Roger Ebert, Behind The Screen
The multitude of Roger Ebert obituaries were wrong. I knew a different guy.
The Roger Ebert I knew was this kid fresh out of college who, after about a year at the Chicago Sun-Times, was pressed into service helping high school newspaper editors improve their craft. I was sports editor at the Niles High West Word, and the guy painstakingly yet affably showed me a slew of techniques that immediately improved my work, stuff that I use to this day, stuff that, as an editor, I share with others.
Just a few years later, the Roger Ebert I knew befriended the “underground” newspaper that employed me, the Chicago Seed (our circulation topped out near 50,000 copies so I always put quotes around “underground”). I was up at the Sun-Times one day in the early 1970s when Roger came into the city room and was mobbed by his fellow staffers, all congratulating him for his just-published piece in Esquire Magazine. He laughed and handed out copies of a different magazine that also carried his by-line, saying he was much more proud of that sale. The magazine was a science fiction digest, Fantastic, edited by the brilliant Ted White. Some people thought Ebert was kidding. Those people were wrong.
Like every other Chicago institution and individual, The Seed had its favorite pizza joint: Pat’s Pizza, on Sheffield about a half-mile north of our office. We shared this passion with Roger, and I would often – surprisingly often – run into him there. The guy knew his pizza joints.
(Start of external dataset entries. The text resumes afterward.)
(* ===== verification/StreamCopy.v ===== *)
(** * Copying between a socket and the standard streams (src/apps/bidirectional_stream_copy.cc)

    The function that all the programs of apps/ share: an event loop with four rules moves bytes
    from the standard input to a socket and from the socket to the standard output, through
    two byte streams. The local variables of the function are the state of the rules. *)

From S2P Require Import Prelude IO ByteStream Buffer Kernel SimKernel FileDescriptor EventLoop Socket.

(** ** Definitions *)

Definition STDIN_FILENO : Z := 0.
Definition STDOUT_FILENO : Z := 1.
Definition max_copy_length : Z := 65536.
Definition copy_buffer_size : Z := 1048576.

Record copy_state := mkCopy {
  _outbound : ByteStream;
  _inbound : ByteStream;
  _outbound_shutdown : bool;
  _inbound_shutdown : bool
}.

Definition copy_start : copy_state := mkCopy (make copy_buffer_size) (make copy_buffer_size) false false.

Definition set_outbound (b : ByteStream) (s : copy_state) : copy_state :=
  mkCopy b (_inbound s) (_outbound_shutdown s) (_inbound_shutdown s).
Definition set_inbound (b : ByteStream) (s : copy_state) : copy_state :=
  mkCopy (_outbound s) b (_outbound_shutdown s) (_inbound_shutdown s).
Definition set_outbound_shutdown (s : copy_state) : copy_state :=
  mkCopy (_outbound s) (_inbound s) true (_inbound_shutdown s).
Definition set_inbound_shutdown (s : copy_state) : copy_state :=
  mkCopy (_outbound s) (_inbound s) (_outbound_shutdown s) true.

Section copy.
Context {K : Type} `{Kernel K}.
Abbreviation world := (machine K * copy_state)%type (only parsing).
Abbreviation loop_state := (world * list (Rule K copy_state))%type (only parsing).

(** [end_input] of one of the streams. *)
Definition end_stream (get : copy_state -> ByteStream) (set : ByteStream -> copy_state -> copy_state) : io world unit :=
  on_snd (modify (fun s => set (end_input (get s)) s)).

(** The callbacks of rules 1 and 3: from a descriptor into a stream. *)
Definition copy_in (get : copy_state -> ByteStream) (set : ByteStream -> copy_state -> copy_state) (h : FileDescriptor)
  : io world unit :=
  n ← gets (fun w => remaining_capacity (get w.2));
  data ← on_fst (fd_read h n);
  _ ← on_snd (modify (fun s => set (write data (get s)).2 s));
  eof ← gets (fun w => fd_eof h w.1);
  when eof (end_stream get set).

(** The callbacks of rules 2 and 4: from a stream into a descriptor. *)
Definition copy_out (get : copy_state -> ByteStream) (set : ByteStream -> copy_state -> copy_state) (h : FileDescriptor)
    (finish : io world unit) : io world unit :=
  bytes_to_write ← gets (fun w => Z.min max_copy_length (buffer_size (get w.2)));
  data ← gets (fun w => peek_output bytes_to_write (get w.2));
  bytes_written ← on_fst (fd_write_string h data false);
  _ ← on_snd (modify (fun s => set (pop_output bytes_written (get s)) s));
  at_end ← gets (fun w => eof (get w.2));
  when at_end finish.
Like his competitor and broadcast partner Gene Siskel, Ebert had strong passions towards the comics medium. When, in 1976, I was among the handful of people who organized the first Chicago Comicon, Roger called to ask if I could line up an interview with Harvey Kurtzman, one of our guests-of-honor. Even though I was familiar with his interest, I was taken aback. In 1976, if the press covered comics at all the headline always contained the words “pow,” “zap,” and/or “crash,” and focused on the imbeciles who would pay $35.00 for a 20-year old piece of crap. Ebert saw comics as an important storytelling medium and Kurtzman as one of its most important auteurs, a view with which I strongly agree. He was one of the first reporters to take us seriously. He was most certainly the first Pulitzer Prize winning reporter to bestow the light of credibility upon our medium.
I more-or-less lost touch with Ebert when I moved out to New York and he became tied up with his television show and his movie festival and such. But I never forgot that important push he gave me back when he was only in his early 20s. And I am forever grateful.
Roger Ebert died Thursday of complications from cancer, after a half-century of a career that can best, and most succently, be described as “two thumbs up.”
Thanks, Roger.
roger will be missed greatly by us Chicago s-f fans, I remember the “love letter” in zero to a young Maggie Curtis. my brother set up rogers’ home alarm system. as always A BIG THUMBS UP TO ROGER,
I’m truly saddened by his death. And envious that you knew him personally. There are very few famous movie critics that I love. Ebert was one of them. To me, there are two kinds of famous critics:
The “Pauline Kael” kind, that is contrarian, bombastic, idiosyncratic to the point of appearing capricious, always giving a vibe that it’s all about them, not about the movies themselves. I hate that kind of critic. Incidentally that is the one that always hates the movies you like.
The other kind, the good kind, I always thought of as the “Roger Ebert” kind. The solid guy. The one that is humble enough to approach every movie on its own terms. That doesn’t discount entire genres or philosophies of movie making. The one that doesn’t rely on cheap controversy.
Yes, occasionaly Ebert bashed a movie I loved. THE PRESTIGE and THE CURIOUS CASE OF BENJAMIN BUTTON being examples. But usually, I could use his reviews reliably to gauge how I will enjoy a movie.
He is going to be missed.
I often wished o knew him; just watching and listening to him and reading his reviews, i knew he’d be fun to know.